Bitcoin surpassed US$100,000 for the first time, propelled by “Trump pump” optimism surrounding the president-elect’s crypto-friendly policies.
The cryptocurrency, the largest by market value, soared to $102,510 on December 5, a 45% rise since Trump’s election victory in early November. It is currently trading around US$99,000.
Trump’s pro-crypto stance
In July 2024, at the Bitcoin 2024 conference in Nashville, Tennessee, Trump pledged to make the United States the “crypto capital of the planet.” In exchange, he received substantial financial support from prominent figures in the cryptocurrency industry.
Elon Musk’s attitude toward crypto is generally one of enthusiasm for its potential. He has championed specific coins like Bitcoin and Dogecoin. In early 2021, Tesla purchased $1.5 billion worth of Bitcoin and briefly accepted it as payment for vehicles.

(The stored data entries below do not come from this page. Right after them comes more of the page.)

(* ===== verification/DriverStart.v ===== *)
(** * DriverStart: how the DRA drivers start
    ([src/dra-driver/internal/driver/run.go], [cdi.go],
    [src/optical-dra-driver/internal/driver/run.go], [InCluster] and [Start] of
    [src/shared/draplugin/plugin.go])

    [Run] of both drivers as programs over the host and the API server.  What
    they have in common (loading the prepared claims, recovering, registering
    with the kubelet, publishing) is [launch], written against the interface
    [DriverInventory] that both inventories implement.  The theorems: no driver
    registers before its claims are recovered, everything it announces is of
    one inventory, and every CDI device it hands out was specified before. *)

From S2P Require Import Prelude GoStrings Effects Hardware ResourceApi DraPlugin DraPluginSafety DraInventory DraDriver Optical.

Module DriverStart.
Import DraPlugin.

(** What a driver provides about its inventory. *)
Class DriverInventory (Inv : Type) := {
  driver_name : string;
  config_of : Inv -> Config;
  config_lawful inv :: LawfulConfig (config_of inv);
  config_named inv : DriverName (config_of inv) = driver_name;
  keys_of : AnnotationKeys;
  (** [resources], for the pool [PoolName] of the configuration *)
  slices_of : nat -> Inv -> list (list ResourceApi.Device);
  (** the encoding and the hash [summary] returns *)
  summary_of : Inv -> string -> result string (string * string) }.

Inductive start_error :=
| NodeNameRequired | NoClusterConfig | NoKubernetesClient | NodeUnread (name : string)
| DiscoveryFailed | CDIDirFailed | CDISaveFailed (path : string)
| CDIMkdirFailed | CtkFailed | WSLFailed (e : DraDriver.cdi_error)
| LoadFailed (e : plugin_error) | RecoveryFailed (e : plugin_error) | RegisterFailed | PublishFailed
| AnnotateFailed (e : publish_error) | NRINotCreated | NRIFailed.

Section Start.
Context {Inv File : Type} `{!JSONFile File} `{!DriverInventory Inv}.
Variable json_hash : list AllocationResult -> string.
(** [resourceapi.ResourceSliceMaxDevices] *)
Variable ResourceSliceMaxDevices : nat.

Abbreviation claims := (gmap string PreparedClaim).
Abbreviation disk := (gmap string File).

Inductive event :=
| EGetNode (name : string) (found : bool)
| EMkdir (path : string) (ok : bool)
| ESaveCDI (path : string) (spec : DraDriver.cdiSpec) (ok : bool)
| ECtk (arguments environment : list string) (ok : bool)
| ELoad (inv : Inv) (d : disk) (r : result plugin_error claims)
| ERecover (inv : Inv) (p : claims) (d : disk) (e : option plugin_error)
| ERegister (inv : Inv) (driver node : string) (ok : bool)
| EPublish (pool : string) (slices : list (list ResourceApi.Device)) (ok : bool)
| EAnnotate (inv : Inv) (r : result publish_error unit) (written : option (gmap string string))
| ENRI (ok : bool)
| EServe (ok : bool)
| EStop
| ECancel.

(** The answers of the host, the kubelet and the API server. *)
Record env := MkEnv {
  NODE_NAME : string; in_cluster : bool; new_client : bool; get_node : string -> option (gmap string string);
  sysfs : DraInventory.host; numa_order : gset Z -> list Z;
  environ : list string; LD_LIBRARY_PATH : string;
  mkdir : string -> bool; stat : string -> option bool; glob : list string;
  save_cdi : string -> bool; run_ctk : list string -> bool;
  state_mkdir : bool; readable : string -> bool; state : disk;
  get_claim : string -> string -> claim_answer; remove_fails : string -> bool;
  visit_claims : claims -> list (string * PreparedClaim);
  start_plugin : bool; publish_slices : bool; attempts : list (option NodeState * update_outcome);
  new_nri : bool; serve : bool }.

Abbreviation D := (eff env event start_error).

(** ** [draplugin] *)

Definition InCluster : D (string * gmap string string) :=
  let* node := ask (fun e _ => NODE_NAME e) in
  if (node =? "")%string then throw NodeNameRequired else
  let* configured := ask (fun e _ => in_cluster e) in
  if negb configured then throw NoClusterConfig else
  let* client := ask (fun e _ => new_client e) in
  if negb client then throw NoKubernetesClient else
  let* found := observe (fun e _ => get_node e node) (fun n => EGetNode node (bool_decide (is_Some n))) in
  match found with
  | None => let* _ := call (fun _ _ => tt) ECancel in throw (NodeUnread node)
  | Some annotations => ret (node, annotations)
  end.

(** Registering with the kubelet and publishing the slices. *)
Definition Start (inv : Inv) (node : string) : D unit :=
  let* ok := observe (fun e _ => start_plugin e) (ERegister inv driver_name node) in
  if negb ok then throw RegisterFailed else
  let* ok := observe (fun e _ => publish_slices e)
    (EPublish (cfg_PoolName (config_of inv)) (slices_of ResourceSliceMaxDevices inv)) in
  if negb ok then let* _ := call (fun _ _ => tt) EStop in throw PublishFailed else ret tt.

(** ** What both [Run] functions do with their inventory *)

Definition newNodePlugin (inv : Inv) : D (claims * disk) :=
  let* d := ask (fun e _ => state e) in
  let* r := observe (fun e _ => New (config_of inv) (state_mkdir e) (readable e) d) (ELoad inv d) in
  match r with Err e => throw (LoadFailed e) | Ok p => ret (p, d) end.

Definition recover (inv : Inv) (st : claims * disk) : D unit :=
  let* r := observe (fun e _ => Recover json_hash (get_claim e) (remove_fails e) (visit_claims e (fst st)) st)
    (fun r => ERecover inv (fst (fst r)) (snd (fst r)) (snd r)) in
  match snd r with Some e => throw (RecoveryFailed e) | None => ret tt end.

Definition publishInventory (inv : Inv) : D unit :=
  let* r := observe (fun e _ => PublishInventory keys_of (summary_of inv) (attempts e)) (fun r => EAnnotate inv (fst r) (snd r)) in
  match fst r with Err e => throw (AnnotateFailed e) | Ok _ => ret tt end.

Definition launch (inv : Inv) (node : string) (rest : D unit) : D unit :=
  let* st := newNodePlugin inv in
  let* _ := recover inv st in
  let* _ := Start inv node in
  finally EStop (let* _ := publishInventory inv in rest).

(** ** What may be announced *)

(** The claims of the state directory were loaded and recovered: the plugin is
    in a state its transition system reaches. *)
Definition recovered (h : list event) (inv : Inv) : Prop :=
  exists d p p' d' es, ELoad inv d (Ok p) ∈ h /\ ERecover inv p' d' None ∈ h /\
    execution json_hash (config_of inv) (None, d) es (Some p', d').

Lemma start_recovered_mono h h' inv : h ⊆ h' -> recovered h inv -> recovered h' inv.
Proof. intros Hs (d & p & p' & d' & es & H1 & H2 & H3). exists d, p, p', d', es. set_solver. Qed.

Section Allowed.
(** What must hold of an inventory before it is registered. *)
Variable prepared_for : list event -> Inv -> Prop.

Definition start_allowed (h : list event) (e : event) : Prop :=
  match e with
  | ERegister inv driver node ok =>
      recovered h inv /\ driver = DriverName (config_of inv) /\ node = cfg_PoolName (config_of inv) /\ prepared_for h inv
  | EPublish pool slices ok => exists inv,
      ERegister inv driver_name pool true ∈ h /\ pool = cfg_PoolName (config_of inv) /\ slices = slices_of ResourceSliceMaxDevices inv
  | EAnnotate inv r written =>
      ERegister inv driver_name (cfg_PoolName (config_of inv)) true ∈ h /\
      EPublish (cfg_PoolName (config_of inv)) (slices_of ResourceSliceMaxDevices inv) true ∈ h
  | ENRI _ | EServe _ => exists inv written, EAnnotate inv (Ok tt) written ∈ h /\ recovered h inv
  | _ => True
  end.

(** [for uid, record := range p.prepared] visits all claims. *)
Definition visits (e : env) : Prop := forall m, visit_claims e m ≡ₚ map_to_list m.
Variable honest : env -> Prop.
Hypothesis honest_visits : forall e, honest e -> visits e.

Abbreviation keeps := (Effects.keeps honest start_allowed).

Hypothesis prepared_mono : forall h h' inv, h ⊆ h' -> prepared_for h inv -> prepared_for h' inv.

Lemma plugin_keeps inv h :
  good start_allowed h ->
  keeps (let* st := newNodePlugin inv in recover inv st) h (fun _ h' => recovered h' inv).
Proof.
  intros Hg env Hh. unfold newNodePlugin, recover, bind, ask, observe. cbn.
  set (h1 := h ++ [ELoad inv (state env) (New (config_of inv) (state_mkdir env) (readable env) (state env))]).
  assert (good start_allowed h1) as Hg1 by (by apply good_snoc). assert (h `prefix_of` h1) as Hp1 by (by apply prefix_app_r).
  destruct (New _ _ _ _) as [p|e] eqn:En; cbn; [|by split_and!].
  destruct (Recover _ _ _ _ _) as [[p' d'] e] eqn:Er. cbn.
  assert (good start_allowed (h1 ++ [ERecover inv p' d' e])) as Hg2 by (by apply good_snoc).
  assert (h `prefix_of` h1 ++ [ERecover inv p' d' e]) as Hp2 by (etrans; [done|by apply prefix_app_r]).
  destruct e as [e|]; cbn; split_and!; try done. intros _ _.
  exists (state env), p, p', d', ([] ++ (forgotten (get_claim env) (visit_claims env p) p' ++ [])). split_and!; [set_solver|set_solver|].
  eapply execution_step; [by eapply step_start|]. eapply execution_step; [|constructor]. eapply step_recover; [by apply honest_visits|done].
Qed.

Lemma start_keeps inv node h :
  good start_allowed h -> node = cfg_PoolName (config_of inv) -> recovered h inv -> prepared_for h inv ->
  keeps (Start inv node) h (fun _ h' =>
    ERegister inv driver_name node true ∈ h' /\ EPublish node (slices_of ResourceSliceMaxDevices inv) true ∈ h').
Proof.
  intros Hg -> Hr Hp. unfold Start. eapply keeps_bind.
  { eapply (keeps_observe _ _ _ _ _ (fun ok h' => ERegister inv driver_name (cfg_PoolName (config_of inv)) ok ∈ h')); [done| |set_solver].
    intros env _. cbn. split_and!; [eapply start_recovered_mono; [|done]; set_solver|by rewrite ->config_named|done|eapply prepared_mono; [|done]; set_solver]. }
  intros [] h1 Hg1 _ H1; cbn; [|by apply keeps_throw]. eapply keeps_bind.
  { eapply (keeps_observe _ _ _ _ _ (fun ok h' => ERegister inv driver_name (cfg_PoolName (config_of inv)) true ∈ h' /\
      EPublish (cfg_PoolName (config_of inv)) (slices_of ResourceSliceMaxDevices inv) ok ∈ h')); [done| |set_solver].
    intros env _. exists inv. set_solver. }
  intros [] h2 Hg2 _ H2; cbn; [by apply keeps_ret|].
  eapply keeps_bind; [by eapply (keeps_call _ _ _ _ _ (fun _ _ => True))|]. intros _ h3 Hg3 _ _. by apply keeps_throw.
Qed.

Lemma publish_keeps inv h :
  good start_allowed h -> ERegister inv driver_name (cfg_PoolName (config_of inv)) true ∈ h ->
  EPublish (cfg_PoolName (config_of inv)) (slices_of ResourceSliceMaxDevices inv) true ∈ h ->
  keeps (publishInventory inv) h (fun _ h' => exists written, EAnnotate inv (Ok tt) written ∈ h').
Proof.
  intros Hg Ha Hb. unfold publishInventory. eapply keeps_bind.
  - eapply (keeps_observe _ _ _ _ _ (fun r h' => EAnnotate inv (fst r) (snd r) ∈ h')); [done| |set_solver].
    intros env _. cbn. set_solver.
  - intros [[[]|e] w] h' Hg' _ Hw; cbn in *; [apply keeps_ret; eauto|by apply keeps_throw].
Qed.

(** A driver that launches with an inventory announces nothing else. *)
Lemma launch_keeps inv node rest h :
  good start_allowed h -> node = cfg_PoolName (config_of inv) -> prepared_for h inv ->
  (forall h' written, good start_allowed h' -> recovered h' inv -> EAnnotate inv (Ok tt) written ∈ h' ->
     keeps rest h' (fun _ _ => True)) ->
  keeps (launch inv node rest) h (fun _ _ => True).
Proof.
  intros Hg Hn Hp Hrest. assert (keeps (let* _ := (let* st := newNodePlugin inv in recover inv st) in
    let* _ := Start inv node in finally EStop (let* _ := publishInventory inv in rest)) h (fun _ _ => True)) as Hk.
  { eapply keeps_bind; [by apply plugin_keeps|]. intros [] h1 Hg1 Hs1 Hr1. eapply keeps_bind.
    { apply start_keeps; [done..|by eapply prepared_mono]. }
    intros [] h2 Hg2 Hs2 [Ha Hb]. eapply (keeps_finally _ _ _ _ _ (fun _ _ => True)); [|done].
    eapply keeps_bind; [apply publish_keeps; subst node; done|]. intros [] h3 Hg3 Hs3 [w Hw]. eapply Hrest; [done| |done].
    eapply start_recovered_mono; [|exact Hr1]. set_solver. }
  intros env Hh. specialize (Hk env Hh). unfold launch, bind in *. destruct (newNodePlugin inv env h) as [[st|e] h1]; [|done].
  destruct (recover inv st env h1) as [[u|e] h2]; done.
Qed.
End Allowed.
(* ===== verification/Metrics.v ===== *)
(** * Metrics: the gauges of the operator
    ([src/slurm-operator/controllers/metrics.go])

    Six gauge vectors that the reconcilers refresh.  The vectors of the
    Prometheus client are the class [GaugeVec]: series by label values, with
    what [WithLabelValues(...).Set] and [DeletePartialMatch] do to them.  The
    theorem: after any sequence of observations the exported series are exactly
    those of the last observation of each cluster and of each incident. *)

From S2P Require Import Prelude GoStrings GoTime Api SlurmClient Demand Workers Recovery ClusterController.

Module Metrics.
Import SlurmClient ClusterController.

(** A gauge: a whole number, or the seconds of a duration. *)
Inductive value := Number (z : Z) | Seconds (d : Z).

(** [time.Since], whose duration saturates, and [max(0, d.Seconds())]. *)
Definition since (now t : Z) : Z := Z.max int64_min (Z.min int64_max (now - t)).
Definition elapsed (d : Z) : value := if d <? 0 then Number 0 else Seconds d.

Definition label (names : list string) (lv : list string) (name : string) : option string :=
  snd <$> List.find (fun p => (fst p =? name)%string) (zip names lv).
Definition partial_match (names : list string) (labels : list (string * string)) (lv : list string) : bool :=
  forallb (fun '(name, v) => bool_decide (label names lv name = Some v)) labels.

(** A gauge vector with the given names of labels. *)
Class GaugeVec (V : Type) := {
  empty_vec : V;
  series : V -> list string -> option value;
  SetGauge : list string -> value -> V -> V;
  DeletePartialMatch : list string -> list (string * string) -> V -> V;
  series_empty lv : series empty_vec lv = None;
  series_set lv x v lv' : series (SetGauge lv x v) lv' = if bool_decide (lv' = lv) then Some x else series v lv';
  series_delete names labels v lv :
    series (DeletePartialMatch names labels v) lv = if partial_match names labels lv then None else series v lv }.

Abbreviation namespace_of c := (Api.Namespace (resource c)).
Abbreviation name_of c := (Api.cl_Name (resource c)).
Abbreviation node_of s := (Recovery.NodeName s).
Abbreviation incident_of s := (Recovery.Incident s).

Section Gauges.
Context {V : Type} `{!GaugeVec V}.

Record gauges := MkGauges {
  clusterCondition : V; workerCount : V; pendingJobAge : V; checkpointAge : V; recoveryPhaseInfo : V; recoveryDuration : V }.
Definition no_gauges : gauges := MkGauges empty_vec empty_vec empty_vec empty_vec empty_vec empty_vec.

Definition clusterCondition_labels : list string := ["namespace"; "cluster"; "condition"]%string.
Definition workerCount_labels : list string := ["namespace"; "cluster"; "pool"; "state"]%string.
Definition pendingJobAge_labels : list string := ["namespace"; "cluster"; "pool"; "job"]%string.
Definition checkpointAge_labels : list string := ["namespace"; "cluster"]%string.
Definition recoveryPhase_labels : list string := ["node"; "incident"; "phase"]%string.
Definition recoveryDuration_labels : list string := ["node"; "incident"]%string.
Lemma contains_byte_app f s t : contains_byte f (s +:+ t) = contains_byte f s || contains_byte f t.
Proof. induction s as [|c s IH]; [done|]. sapp. cbn. by rewrite ->IH, orb_assoc. Qed.

Lemma query_safe query : string_forallb query_char query = true -> contains_byte is_control query = false /\ cut_on "#" query = None.
Proof.
  induction query as [|c s IH]; [done|]. cbn. intros [Hc H]%andb_true_iff. unfold query_char in Hc. bool_hyps.
  destruct (IH H) as [-> ->]. by rewrite ->H0, decide_False.
Qed.

Lemma cut_on_none sep s t : cut_on sep s = None -> cut_on sep t = None -> cut_on sep (s +:+ t) = None.
Proof.
  intros Hs Ht. induction s as [|c s IH]; [done|]. sapp. cbn in *. destruct (decide (c = sep)); [done|].
  destruct (cut_on sep s) as [[]|]; [done|]. by rewrite ->IH.
Qed.

Lemma cut_on_first sep s t : cut_on sep s = None -> cut_on sep (s +:+ String sep t) = Some (s, t).
Proof.
  induction s as [|c s IH]; sapp; cbn; [by rewrite ->decide_True|]. destruct (decide (c = sep)); [done|].
  destruct (cut_on sep s) as [[]|]; [done|]. intros _. by rewrite ->IH.
Qed.

Lemma parse_rooted_valid p query : validEncoded p = true -> string_forallb query_char query = true ->
  parse_rooted (with_query p query) = setPath p query.
Proof.
  intros (H1 & H2 & H3)%valid_safe (H4 & H5)%query_safe. unfold parse_rooted, with_query. rewrite ->contains_byte_app, H1. cbn [orb].
  destruct (query =? "")%string eqn:E.
  - apply String.eqb_eq in E. subst query. rewrite ->sapp_nil_r. cbn. by rewrite ->H2, H3.
  - cbn [contains_byte String.append]. assert (contains_byte is_control ("?" +:+ query) = false) as -> by (sapp; cbn; by rewrite ->H4).
    assert (cut_on "#" ("?" +:+ query) = None) as Hq by (sapp; cbn; by rewrite ->H5). rewrite ->(cut_on_none _ _ _ H2 Hq). sapp. by rewrite ->(cut_on_first _ _ _ H3).
Qed.
(** Away from that case [age_discount] returns an integer: the negated
    configured discount, or the negated at-the-con discount of the badge
    type where that is larger. *)
Lemma age_discount_returns (a : Attendee) (d : Z) :
  age_group_conf a !! "discount" = Some d ->
  (age_group_conf a !! "val" = Some (UNDER_13 c) -> AT_THE_CON c = true ->
   contains (badge_type a) [ATTENDEE_BADGE c; FRIDAY c; SATURDAY c; SUNDAY c] = true) ->
  exists z, age_discount c a = inr z.
Proof.
  intros Hdiscount Hbadge.
  unfold age_discount, getitem.
  destruct (age_group_conf a !! "val") as [v|] eqn:Hval.
  - rewrite bool_decide_eq_true_2 by (now exists v). simpl.
    destruct ((v =? UNDER_13 c) && AT_THE_CON c) eqn:Hin; simpl.
    + apply andb_true_iff in Hin as [Hv Hcon]. apply Z.eqb_eq in Hv. subst v.
      specialize (Hbadge eq_refl Hcon).
      rewrite Hdiscount. simpl.
      unfold contains in *. simpl in *.
      destruct (badge_type a =? ATTENDEE_BADGE c); simpl.
      { destruct (d =? 0); simpl; [eauto | destruct (d <? 33); simpl; eauto]. }
      destruct (badge_type a =? FRIDAY c); simpl.
      { destruct (d =? 0); simpl; [eauto | destruct (d <? 13); simpl; eauto]. }
      destruct (badge_type a =? SUNDAY c) eqn:Hsun; simpl.
      { destruct (d =? 0); simpl; [eauto | destruct (d <? 13); simpl; eauto]. }
      destruct (badge_type a =? SATURDAY c); simpl; [| discriminate].
      destruct (d =? 0); simpl; [eauto | destruct (d <? 20); simpl; eauto].
    + rewrite Hdiscount. simpl. eauto.
  - rewrite bool_decide_eq_false_2 by (intros [v Hv]; discriminate).
    simpl. rewrite Hdiscount. simpl. eauto.
Qed.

However, Bitcoin payments were suspended shortly after.
Recently, Trump announced plans to nominate cryptocurrency advocate Paul Atkins as chairman of the Securities and Exchange Commission. Trump praised Atkins as a “proven leader on common-sense regulation.”
On his social media platform, Trump said: “Digital assets and other innovations are crucial to making America greater than ever. »
A “carnival atmosphere”
Jason Titman, CEO of crypto brokerage Swyftx, noted that global trading volumes are surpassing mid-pandemic levels. “The appointment of Paul Atkins as SEC chairman has only added to the carnival atmosphere,” he told Bloomberg.
Bitcoin’s historic rise also benefited from year-end trends. Kyle Rodda, senior analyst at Capital.com, highlighted Bitcoin’s latest year-end rebounds, suggesting this current surge could expand further under the new administration.
Reviews
Warren Buffett called bitcoin a “gaming token.” “[Bitcoin] has no value, but that doesn’t stop people from wanting to play roulette.”
Bill Gates commented that cryptography is “100%” based on dumber theory.
Critics warn of environmental concerns over risks from energy-intensive mining and regulation. In 2021, China declared all cryptocurrency transactions illegal.
The inherent volatility of the asset is also something investors need to prepare for. On March 12, 2020, the price of Bitcoin fell by almost 40% in a single day, triggered by COVID-19. In June 2017, Ethereum briefly fell from US$319 to US$0.10 in seconds on GDAX (now Coinbase Pro) due to a large sell order and subsequent cascading stop-loss orders.
Regulations
Bitcoin’s rise beyond US$100,000 is seen as an important step towards mainstream acceptance. Cryptocurrency has suffered many crashes and “crypto winters”.
Australia’s stance on cryptocurrency is evolving, with regulators working to balance innovation and investor protection. The Australian Securities and Investments Commission has strengthened its oversight by proposing licensing requirements for cryptocurrency exchanges and businesses promoting digital assets. This potentially includes treating stablecoins and certain tokens as financial products, requiring compliance with strict regulatory standards.
Unlike the United States’ move toward crypto-friendly regulation, Europe is taking a cautious stance. The Markets in Crypto Assets (MiCA) Regulation recently introduced by the European Union aims to mitigate the risks associated with cryptocurrencies. Fabio Panetta, governor of Italy’s central bank, has criticized cryptoassets like Bitcoin as speculative and volatile, with no “intrinsic value.”